Bem, e que festa! A sala estava a meia-luz e os primeiros acordes tilintaram. Revolucionaram o bichinho da audiência, que não teve outra hipótese senão dar início ao bate-o-pé inconsciente e ao bater palmas a compasso: logo nas primeiras músicas! Começava assim uma actuação memorável que terminaria, não com um encore, mas com três! Aquilo a que eu sabiamente chamo de trois-core!
Dizem que Pedro Martins só escreveu quatro canções, nos primórdios dos Deolinda, mas que depois catadupejaram para a ribalta de hoje em dia. Sentado no extremo esquerdo, manuseava o braço da guitarra como quem conduz uma donzela numa valsa. Escrever para televisão só lhe pode ter aguçado o espírito cinematográfico, com direito a assobiadelas quando despiu o casaco. Certo é que escrevinhar o Desfado valeu-lhe uma visita da SPA. Bateram-lhe à porta e disseram: “É só para entregar um galardão, o da Melhor Canção do Ano de 2012”. Mas não ficou por aí, teve mais fados. Foi só esperar por Maio de 2013, quando a SIC e a Caras premiaram-no com um Globo de Ouro. O grupo já alcançou várias platinas, um “Prémio Amália Rodrigues” e um “Songlines Music Award”.
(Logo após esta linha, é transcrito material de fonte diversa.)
(* ===== verification/Prelude.v ===== *)
(** * Noobia: a verification library

    Noobia is a small network of machines that talk to each other.  Its own C
    and C++ code has six parts, and this library models each of them.

    - The council (src/council/): a daemon in which members with a shared key
      hold one turn-based conversation, exchange files and vote its end, with
      its clients, a web gateway, a bridge that lets an external program take
      turns and a service that watches the machine.
    - Neo (src/neo/tools/): a daemon on a single-board computer that answers
      one request per connection, starts fixed helper programs and drives an
      infrared receiver, a display and output lines.
    - Wisp (src/wisp/): an HTTP server around one shell, with an editor.
    - The ESP runtime (src/esp/common/src/): the firmware library of the
      micro-controllers, called noobs: a registry of native functions, a
      byte-code machine, a sequencer, background threads, a line protocol and
      the cooperative loop that runs them, with the services for a memory card,
      sensors, infrared and Wi-Fi and a TCP transport.
    - Iris (src/iris/firmware/): the firmware of one noob, which composes the ESP
      runtime with the devices of its board, records and replays infrared frames
      and reaches Neo over a private network.
    - Rose (src/rose_tools/): command line tools that speak, share the work of
      speaking with other machines, drive lights and look for objects with a
      camera.

    ** Conventions

    A byte is an integer of [Z]; a C string is the list of its bytes without the
    terminating NUL, a pointer into it the suffix it points at.  Machine
    integers are [Z] with the wrap-around of their width written out ([u32],
    [i32], [mod]).  Imperative code is written in the state monad [st] of this
    file ([x <- e ;; k]) or, for code that may leave early, with a sum or an
    option; failing system calls are values.  World.v holds what the programs
    share with the outside: files, clock, random bytes, connections.  All that
    the operating system or a peer decides (a failing call, a short read, the
    next clock value, received bytes, the exit of a child) is read from oracle
    lists of that state, so a theorem about every state covers every decision;
    creating, writing, renaming and removing a file may each fail.
    Process.v does the same for children, pipes and output lines and records
    what the program makes the system do in a trace.  The connections of the
    council daemon are threads (Module [Threads] of CouncilService.v): a step of one
    is a critical section of the lock, a single read of the shared service outside
    it, or calls that do not touch the service; everything that other threads or
    processes do to the files meanwhile is a step of the world.  A thread that runs
    undisturbed is the handler the theorems on single commands are about
    ([connection_thread_alone]).  The threads of the speech pipeline, the processes at the lock of the
    lights and the signals of the voice worker are interleaved at every lock
    operation, system call and signal.  Code outside src/ (the called AI program,
    [strerror], [pow], the camera program, vendor drivers behind native
    functions) is an argument of the definitions that use it.

    Loops that are not structural have fuel, always a quantity the loop
    consumes: the length of the input still to be read or sent ([send_loop],
    [copy_loop], the parsers), the number of entries of a table, or the
    instruction budget the code itself has (the 16 instructions of a slice of
    the byte-code machine).  A busy wait for the clock has the number of its
    [turns] as an argument: its theorems say how many are enough for a clock that
    advances.  A download from Neo has one turn per byte of its buffer and one
    more ([DOWNLOAD_TURNS]).  The result of both is an option, with [None] for
    turns that run out.  Endless loops (accept loops, the firmware's loop) are
    modelled by their body, and theorems quantify over sequences of it.

    ** The files

    Common ground.
    - Prelude.v: bytes, widths, the state monad, tactics, hints, list lemmas.
    - CLib.v: the C library functions used, with the laws of printing and
      scanning numbers, hexadecimal text and string search.
    - World.v, Process.v: the operating system.
    - CDouble.v: double precision in C, with [strtod] and printing.

    The council.
    - Network.v: network.c, exact delivery and exact reading on a socket that
      cuts the data anywhere.
    - Sha256.v, Authentication.v: sha256.c and authentication.c; streaming
      hashing equals the one-shot definition, HMAC equals its specification.
    - ContactBook.v, ServiceConfig.v: the JSON contact book and the settings
      file; printing and loading a book is the identity.
    - Arbitration.v: arbitration.c, the round robin, its choice and fairness.
    - Transcript.v: transcript.c, the append-only log: polling delivers every
      record exactly once, a stream of context is the right suffix.
    - Conversation.v: conversation_memory.c and conversation_activity.c, the
      summary rebuilt from the log and the lease of a conversation.
    - Protocol.v: protocol.c and presence.c, the challenge-response handshake:
      only the right key is accepted, and two honest sides reach a session.
    - FileTransfer.v: file_storage.c and file_commands.c; a received file
      appears whole or not at all (what may remain is the temporary file when it
      cannot be removed), and sending then receiving is the identity.
    - CouncilService.v: council_service.c, every command on the shared
      [council_service], as a handler (Module [Council]) and as a thread (Module
      [Threads]); CouncilInvariants.v: the invariant of the service under all
      interleavings of the threads, a run in which an accepted objection is
      overruled, the exclusive reservation, the right to speak, who hears
      what, and the closing vote as the refinement of an abstract vote.
    - CouncilWeb.v: council_web.c; whatever a browser sends, all that reaches the
      council is the gateway's authentication and at most one well formed command.
    - CouncilTools.v: the bridge, the initiator, the clients.
    - Health.v: health.c; whatever the contact file contains only local addresses
      are tried, each once; in the compact text of a book its own scanner finds the
      same contacts as the parser of the daemon.

    Neo.
    - NativeRegistry.v: noob_native_registry.h, the argument parser.
    - NeoState.v, HwDisplay.v, HwLed.v, NeoDaemon.v: the daemon.
    - NeoReplies.v, NeoScanner.v, NeoSafety.v, NeoReads.v: one reply per
      request, the infrared ring as a bounded queue, the only effects clients
      can cause, and reading files and output lines back.
    - NeoWavGain.v: noob-wav-gain.c; its output is complete or withdrawn.

    Wisp.
    - WispServer.v: server.c; reading past the end of a body is an outcome of its
      own, [Undefined], after which nothing is claimed.  WispFacts.v: clients
      without a session cannot act, a request with one has a single effect and
      edits stay below the working directory, a file edited through the page
      round-trips; only a body with a backslash can be undefined.

    The ESP runtime.
    - EspRecord.v, EspRegistry.v: records, queues and native functions.
    - EspVm.v: the byte-code machine; EspVmFacts.v, EspVmRun.v: no operation
      leaves its arrays, a step executes the encoded instruction, waiting ends
      on time across the wrap of the clock.
    - EspProgram.v, EspSequence.v: channels and the sequencer;
      EspSequenceFacts.v, EspSequencePlay.v: its invariant and the equality of
      its calls with those of a reference scheduler.
    - EspDispatch.v, EspDispatchFacts.v: frames, LOAD and CALL_MIXED with their
      round trips.
    - EspThreads.v, EspThreadsFacts.v: background threads and what they detect.
    - EspRuntime.v, EspRuntimeFacts.v: the boot self test, the line transport
      and the loop; native functions are shown to meet the assumptions of the
      machine and of the sequencer, so the loop keeps both invariants.
    - EspCard.v, EspSd.v: the memory card as an interface, and the card service
      (Esp32SdMmcService.cpp).  EspStore.v, EspStoreFacts.v, EspStoreRestart.v:
      the program store (Esp32VmProgramStore.cpp): power cuts never start a
      wrong program, and a started program runs again after the next boot.
    - EspIrDecoder.v, EspIrDecoderFacts.v: Esp32IrDecoder.cpp; frames of the
      three encodings are decoded to what they carry, inside the arrays.
    - EspIrCapture.v, EspIrCaptureFacts.v: the capture interrupt of
      Esp32IrService.cpp records the next frame, after any silence and while the
      main loop looks at it (the capture functions run as wholes between the
      interrupts), and the replay check of the Iris
      firmware (thread_ir_capture.cpp) computes a longest alignment.
    - EspIrReplay.v: replaying an envelope, with and without capturing it.
    - EspSensors.v, EspSensorsFacts.v: the converter, the DHT11, the ultrasonic
      sensor, lamps and outputs, and the carrier functions of the infrared
      service; damaged DHT11 frames are refused and busy waits end.
    - EspTcp.v: noob_tcp_server_transport.cpp; a connection delivers exactly its
      lines of a fitting length.
    - EspWifi.v, EspWifiFacts.v: Esp32WifiService.cpp; credentials survive a
      restart and a scan is reported once.

    Iris.
    - IrisNeoBridge.v, IrisNeoBridgeFacts.v: hw_neo_bridge.cpp; a download ends
      inside its buffer whatever the peer sends.  IrisNeoLink.v: a link on which
      the bridge talks to the model of the Neo daemon.  IrisNeoCalls.v, IrisNeo.v:
      a call arrives as it was made, and a VM file read from Neo is stored on the
      card byte for byte.
    - IrisArtifacts.v, IrisArtifactsFacts.v: hw_artifacts.cpp; a stored capture
      replays as it was recorded.
    - IrisIrThread.v, IrisIrThreadFacts.v: thread_ir_capture.cpp; the receiver is
      on only while the thread runs, a published frame is on the card, and the
      dictionary grows by the entry asked for.
    - Iris.v, IrisFacts.v: iris.cpp with its configuration, capabilities, boot
      probes, sequences and threads; for every choice of services the tables are
      filled completely, the boot plan fits, and what is referred to by number
      exists.  IrisLoop.v:
      the functions of Iris do their part, so the firmware as a whole keeps the
      invariants of the runtime.

    Rose.
    - RosePipeline.v: rose_voice.c.  Its Module [RosePipeline] has the four threads
      with their mutex and condition variable: speech ends, in order, without a
      lost wake-up.  Its Module [RoseVoice] has the text: sentences are what the
      splitting rule says and nothing is lost.
    - RoseStage.v: voice_stage.c; the envelope covers the recording exactly.
    - RoseRemote.v: Module [RoseRemote], the dialogue of voice_remote.c with
      voice_worker.c; Module [RoseWorker], the accept loop of the worker with its
      children and signals.
    - RoseSpeech.v: what rose_voice.c does before and after the pipeline; no
      temporary file is left behind that can be removed.  Of [mkstemps] only the
      documented behaviour is assumed: when it fails the name is undefined.
    - RoseHue.v: Module [HueLock], the lock file of hue_client.c among processes that
      acquire, release and clear it by force; Module [RoseHue], the rest of it with
      rose_hue.c and rose_hue_off.c, the lock file as seen by one process: a
      pattern ends dark, in the bytes sent to the bridge.
    - RoseCamera.v: rose_detect.c and rose_snapshot.c; a failed detection takes its
      files back.

    ** Interfaces

    The ESP components live in one device state that native functions may
    change as a whole.  The classes [HasClock], [HasVm] and [HasSequence] say
    where a component finds its part of the state and which laws the accessors
    obey; every component's theorems are proved against these classes, and
    EspVmRun.v, EspSequencePlay.v and EspRuntimeFacts.v instantiate them with
    concrete devices.  [SdCard] and [ReliableCard] state what the services rely
    on of the board's file system, without and with the absence of faults;
    [HasPins] and [HasIr] do so for pins, clock and the infrared transmitter, and
    [NeoLink] for the sockets of the bridge.  [HasWifi] holds the radio and the
    flash store, and [IrisDevice] collects what the whole firmware needs of its
    board, so that the theorem on its loop holds for every such board.  The record [drivers] holds the
    vendor drivers Iris only calls.  The daemon of the Neo is put together from
    the promises [quiet] and [replies] of its parts.

    ** Not modelled

    Socket set-up, [fork], [exec] and the installation of signal handlers (system
    calls without logic of their own); the text of the council's web page (a
    constant); the terminal interface of council_live.c; the BLE transports, the
    USB network bridge, and the camera and microphone services (callbacks and
    calls of vendor code, without which their order cannot be stated); the player
    process and the animation of the lamps in rose_voice.c, jbl_keepalive.c and
    projector_cast.c (processes fed with media).  Allocation failure is not
    modelled in Wisp.

    ** Limits of the models

    [exists] of the memory card tells the truth, while its other calls may fail.
    The capture functions [captureStart], [captureReady] and [captureRearm] are not
    interrupted in the middle.  Signed overflow in the byte-code machine, which
    C++ leaves undefined, wraps around.  The specification of SHA-256 shares the
    compression function with the code; vectors of the RFC tie it to the standard.
    Calls that do not touch the shared service of the daemon are one step of its
    thread.  The reservation theorem assumes a clock that does not go back. *)
From Stdlib Require Export ZArith Lia.
From stdpp Require Export base strings numbers gmap list.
No extremo oposto do palco estava o mano mais novo, Luís José Martins. O Conservatório Nacional de Lisboa pariu-o, para terras gaulesas. Em Castelo Branco, licenciou-se em Música, o que proporcionou uma carreira de professor em vários conservatórios portugueses. Só depois vieram os projectos musicais. Interessante, a forma como ele dialogava com as cordas da guitarra. Era como se elas percebessem a linguagem dos dedos afoitos e audazes. E quando ligou a distorção? Sim, distorção! Bem, fale-se em como o melhor timing permite as mais incríveis imprevisibilidades! Mas o músico também fez magia em pequenas dimensões, não dominasse ele também a viola braguesa, o ukelele, o guitalele e o cavaquinho. Nos dias que correm, não é fácil encontrar quem domine cavacos.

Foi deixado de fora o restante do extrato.